Tax reform is anticipated to be the next big issue before Congress, and Sen. Dean Heller, R-Nev., should have a front row seat since he sits on the Senate Finance Committee and Senate Banking Committee.

The cherished mortgage-interest tax deduction will survive but with changes, Heller said on “Nevada Newsmakers” on Thursday.

“It is one of the few taxes that Gary Cohn, the president's economic adviser, and Steve Mnuchin, the treasury secretary, said that is off the table,” Heller said of the mortgage-interest deduction.

“I'm hearing rumbling about it, but I don't think they are talking about the average family's deduction for mortgage interest,” Heller said. “I think they are talking about, perhaps, they may cap it (mortgage-interest deduction) at $500,000, and they may cap it on second and third homes.”

Homeowners who itemize deductions on tax returns can deduct the interest on mortgages worth up to $1 million combined for their primary residence and second home, according to CNN Money. The $500,000 mortgage interest cap mentioned by Heller was also proposed in 2014 by former House Ways and Means Chairman Dave Camp.

The change in the mortgage-interest deduction would target the higher-end homeowners, since they're the ones who can afford $1 million homes or second homes.

Any change to the mortgage-interest deduction will most likely draw the ire of the nation's real estate businesses.

“Proposals limiting tax incentives for homeownership would cause home values everywhere to plunge,” the National Association of Realtors warned in a talking points memo about tax reform.

The association also noted "homeowners already pay 83 percent of all federal income taxes,” in the memo.

The mortgage-interest deduction costs the federal government an estimated $80 billion a year.

Congress could also consider lowering the tax rate for corporations and the wealthiest individuals. Heller sees the corporate rate as a barrier.

“We are taking a look at our highest (tax bracket) right now with is the highest (rate) in the world at 35 percent, which makes America non-competitive with the rest of the world," Heller said. “(We're trying) to try to lower that rate. I know right now that the White House has it pegged at 15 percent. I hope they are right. I will support 15 percent.

“The reality of the situation maybe will be something a little bit different," Heller said. "But as far as I'm concerned, getting that tax rate as low as possible and as aggressive as we can is key to getting this done."

President Donald Trump has been pushing the 15 percent corporate tax rate. Yet some congressional leaders say the proposal doesn't add up on tax ledgers.

“The numbers are hard to make that work,” U.S. House Speaker Paul Ryan told The New York Times. “He obviously wants to push this as low as possible I completely support doing that, but at the end of the day we’ve got to make these numbers work.”

Heller said any tax relief must include small businesses and average Americans. He said the Trump administration also wants any new plan to be easier for taxpayers to navigate.

“If you are talking about the average taxpayer, I don't believe we can do corporate tax reform without helping the small businesses and the individuals,” Heller said.

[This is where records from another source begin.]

(* ===== verification/Notes.v ===== *)
(** * The notes application ([apps/notes.rs])

    Lines as strings of UTF-8 bytes, a cursor counted in bytes, and files through
    [PsychicFs].  [None] is a panic.  The functions of the standard library that decide
    what a file becomes are written out: lossy decoding, and splitting into lines.
    Theorems: on plain text typing acts as in the [Editor]; what is saved is loaded
    again but for a last empty line; a key inside a character of several bytes panics. *)

From Stdlib Require Import ZArith Lia Bool.
From stdpp Require Import base numbers option list.
From S2P Require Import Prelude Bytes BlockDevice PsychicFs.
From S2P Require GapBuffer Editor.

Open Scope nat_scope.

(** ** Strings of the standard library *)

Definition newline : Z := 10%Z.

(** The byte before which a string may be cut: not inside a character. *)
Definition is_continuation (b : Z) : bool := (0x80 <=? b)%Z && (b <? 0xC0)%Z.
Definition is_char_boundary (i : nat) (s : list Z) : bool :=
  (i =? 0) || (i =? length s) || match s !! i with Some b => negb (is_continuation b) | None => false end.

(** [String::insert] of a character of one byte, [&s[..i]] with [&s[i..]], and
    [String::remove], which takes all bytes of the character at [i]. *)
Definition str_insert (i : nat) (ch : Z) (s : list Z) : option (list Z) :=
  if is_char_boundary i s then Some (take i s ++ [ch] ++ drop i s) else None.

Definition str_split (i : nat) (s : list Z) : option (list Z * list Z) :=
  if is_char_boundary i s then Some (take i s, drop i s) else None.

Fixpoint continuation_len (s : list Z) : nat :=
  match s with b :: s => if is_continuation b then S (continuation_len s) else 0 | [] => 0 end.

Definition str_remove (i : nat) (s : list Z) : option (list Z) :=
  if is_char_boundary i s then
    match s !! i with Some _ => Some (take i s ++ drop (i + 1 + continuation_len (drop (i + 1) s)) s) | None => None end
  else None.

(** [str::lines]: the pieces between newlines, without a last empty one, and without a
    carriage return before the newline. *)
Definition strip_cr (s : list Z) : list Z := match last s with Some 13%Z => take (length s - 1) s | _ => s end.

Definition str_lines (s : list Z) : list (list Z) :=
  match rev (Editor.split_lines s) with
  | [] => []
  | [] :: before => strip_cr <$> rev before
  | l :: before => (strip_cr <$> rev before) ++ [l]
  end.

(** [join]. *)
Definition str_join (ls : list (list Z)) : list Z := Editor.flat ls.

(** [String::from_utf8_lossy].  What may follow a first byte; the longest good beginning of a
    bad sequence becomes one replacement character. *)
Definition following (b : Z) : option (list (Z * Z)) :=
  let any := (0x80, 0xBF)%Z in
  let within (lo hi : Z) := ((lo <=? b) && (b <=? hi))%Z in
  if within 0xC2%Z 0xDF%Z then Some [any]
  else if within 0xE0%Z 0xE0%Z then Some [(0xA0, 0xBF)%Z; any]
  else if within 0xE1%Z 0xEC%Z || within 0xEE%Z 0xEF%Z then Some [any; any]
  else if within 0xED%Z 0xED%Z then Some [(0x80, 0x9F)%Z; any]
  else if within 0xF0%Z 0xF0%Z then Some [(0x90, 0xBF)%Z; any; any]
  else if within 0xF1%Z 0xF3%Z then Some [any; any; any]
  else if within 0xF4%Z 0xF4%Z then Some [(0x80, 0x8F)%Z; any; any]
  else None.

Fixpoint matching (ranges : list (Z * Z)) (s : list Z) : nat :=
  match ranges, s with
  | (lo, hi) :: ranges, b :: s => if ((lo <=? b) && (b <=? hi))%Z then S (matching ranges s) else 0
  | _, _ => 0
  end.

Definition replacement : list Z := [0xEF; 0xBF; 0xBD]%Z.

Fixpoint lossy (fuel : nat) (s : list Z) : list Z :=
  match fuel, s with
  | S fuel, b :: s =>
      if (b <? 0x80)%Z then b :: lossy fuel s else
      match following b with
      | None => replacement ++ lossy fuel s
      | Some ranges =>
          let n := matching ranges s in
          (if n =? length ranges then b :: take n s else replacement) ++ lossy fuel (drop n s)
      end
  | _, _ => []
  end.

“The goal from this administration, as they have reiterated time and time again — they want you to be able to do your tax form on a large postcard. It used to be a postcard. Now it is a large postcard. But if they can manage a large postcard, I'm all in.”

Trump has more expertise in taxes than he does on health care, Heller said.

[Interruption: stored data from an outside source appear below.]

(* ===== verification/Display.v ===== *)
(** * The display server ([display/mod.rs])

    Windows of clients, the dwindle tiling, focus, and the animation that moves a
    window to its target.  The animation computes with 32-bit floats by the factor
    0.35; the numbers here are exact: an integer is rounded to 24 bits as a float is,
    and the factor is the float next to 0.35.  The surface of a new window comes from the
    kernel's heap; without room for it the kernel panics. *)

From Stdlib Require Import ZArith Lia Bool.
From stdpp Require Import base numbers option list strings.
From S2P Require Import Prelude Graphics.

Open Scope Z_scope.

(** ** Data *)

Inductive LayoutMode : Type := Floating | Dwindle.

Record Window : Type := mkWindow {
  w_id : Z; client_id : Z; title : string;
  x : Z; y : Z; width : Z; height : Z;
  target_x : Z; target_y : Z; target_width : Z; target_height : Z;
  surface_id : Z; visible : bool; focused : bool; z_order : Z; decorated : bool; is_floating : bool
}.

Record Client : Type := mkClient { c_id : Z; c_name : string; c_windows : list Z }.

Record DisplayServer : Type := mkDisplay {
  clients : list Client; windows : list Window; next_client_id : Z; next_window_id : Z; focused_window : option Z;
  screen_width : Z; screen_height : Z; layout_mode : LayoutMode; gap_size : Z;
  taskbar_height : Z; taskbar_visible : bool; running : bool; dirty : bool
}.

Inductive DisplayError : Type := ClientNotFound | WindowNotFound | GraphicsFailed (e : ServerError) | DisplayNotInitialized.

Definition DisplayServer_new (w h : Z) : DisplayServer := mkDisplay [] [] 1 1 None w h Dwindle 10 40 true false true.

Definition set_rect (rx ry rw rh : Z) (w : Window) : Window :=
  mkWindow (w_id w) (client_id w) (title w) rx ry rw rh (target_x w) (target_y w) (target_width w) (target_height w)
    (surface_id w) (visible w) (focused w) (z_order w) (decorated w) (is_floating w).
Definition set_target (tx ty tw th : Z) (w : Window) : Window :=
  mkWindow (w_id w) (client_id w) (title w) (x w) (y w) (width w) (height w) tx ty tw th
    (surface_id w) (visible w) (focused w) (z_order w) (decorated w) (is_floating w).
Definition set_focused (f : bool) (w : Window) : Window :=
  mkWindow (w_id w) (client_id w) (title w) (x w) (y w) (width w) (height w) (target_x w) (target_y w) (target_width w) (target_height w)
    (surface_id w) (visible w) f (z_order w) (decorated w) (is_floating w).
Definition set_z (z : Z) (w : Window) : Window :=
  mkWindow (w_id w) (client_id w) (title w) (x w) (y w) (width w) (height w) (target_x w) (target_y w) (target_width w) (target_height w)
    (surface_id w) (visible w) (focused w) z (decorated w) (is_floating w).
Definition set_floating (f : bool) (w : Window) : Window :=
  mkWindow (w_id w) (client_id w) (title w) (x w) (y w) (width w) (height w) (target_x w) (target_y w) (target_width w) (target_height w)
    (surface_id w) (visible w) (focused w) (z_order w) (decorated w) f.

Definition set_windows (ws : list Window) (s : DisplayServer) : DisplayServer :=
  mkDisplay (clients s) ws (next_client_id s) (next_window_id s) (focused_window s) (screen_width s) (screen_height s) (layout_mode s) (gap_size s)
    (taskbar_height s) (taskbar_visible s) (running s) (dirty s).
Definition set_clients (cs : list Client) (n : Z) (s : DisplayServer) : DisplayServer :=
  mkDisplay cs (windows s) n (next_window_id s) (focused_window s) (screen_width s) (screen_height s) (layout_mode s) (gap_size s)
    (taskbar_height s) (taskbar_visible s) (running s) (dirty s).
Definition set_next_window (n : Z) (s : DisplayServer) : DisplayServer :=
  mkDisplay (clients s) (windows s) (next_client_id s) n (focused_window s) (screen_width s) (screen_height s) (layout_mode s) (gap_size s)
    (taskbar_height s) (taskbar_visible s) (running s) (dirty s).
Definition set_focus (f : option Z) (s : DisplayServer) : DisplayServer :=
  mkDisplay (clients s) (windows s) (next_client_id s) (next_window_id s) f (screen_width s) (screen_height s) (layout_mode s) (gap_size s)
    (taskbar_height s) (taskbar_visible s) (running s) (dirty s).
Definition set_dirty (d : bool) (s : DisplayServer) : DisplayServer :=
  mkDisplay (clients s) (windows s) (next_client_id s) (next_window_id s) (focused_window s) (screen_width s) (screen_height s) (layout_mode s) (gap_size s)
    (taskbar_height s) (taskbar_visible s) (running s) d.

(** [iter_mut().find(|w| p(w))] and an update of what it finds. *)
Fixpoint update_first {A} (p : A -> bool) (f : A -> A) (l : list A) : list A :=
  match l with [] => [] | a :: l => if p a then f a :: l else a :: update_first p f l end.

(** ** Layout *)

(** One window after the other takes half of what is left of the work area, the last
    one all of it. *)
Fixpoint dwindle_loop (gap : Z) (indices : list nat) (ax ay aw ah : Z) (ws : list Window) : list Window :=
  match indices with
  | [] => ws
  | [idx] => alter (set_target ax ay aw ah) idx ws
  | idx :: rest =>
      if ah <? aw then
        let spawn := aw / 2 in
        dwindle_loop gap rest (to_i32 (ax + to_i32 spawn)) ay (aw -[32] spawn) ah (alter (set_target ax ay (spawn -[32] gap) ah) idx ws)
      else
        let spawn := ah / 2 in
        dwindle_loop gap rest ax (to_i32 (ay + to_i32 spawn)) aw (ah -[32] spawn) (alter (set_target ax ay aw (spawn -[32] gap)) idx ws)
  end.

Definition is_tiled (w : Window) : bool := negb (is_floating w) && visible w.

Definition tiled_indices (ws : list Window) : list nat := (fst <$> filter (fun iw : nat * Window => is_tiled iw.2 = true) (imap pair ws)).

(** Targets follow the windows. *)
Definition float_window (w : Window) : Window :=
  if negb (is_floating w) then set_target (x w) (y w) (width w) (height w) w else w.

(** A floating window of its first size gets its place in the middle. *)
Definition place_floating (sw sh : Z) (w : Window) : Window :=
  if is_floating w && (width w =? 10) then
    let tw := Z.max (target_width w) 100 in
    let th := Z.max (target_height w) 100 in
    set_target (to_i32 (to_i32 sw - to_i32 tw) ÷ 2) (to_i32 (to_i32 sh - to_i32 th) ÷ 2) tw th w
  else w.

Definition work_w (s : DisplayServer) : Z := Z.max 0 (screen_width s - (wrap 32 (gap_size s) *[32] 2)).
Definition work_h (s : DisplayServer) : Z := Z.max 0 (screen_height s - (taskbar_height s +[32] (wrap 32 (gap_size s) *[32] 2))).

“The obvious difference between this and health care is that we have a president who truly understands taxes,” Heller said. “He will be more engaged in the process. The big news and the good news is that the Big Six, which is the White House and leadership in both houses, are all on the same page.

“With health care, the House came in with their bill, the Senate came in with their bill, the White House had their bill. Everybody was on a different page. We're all on the same page with this.”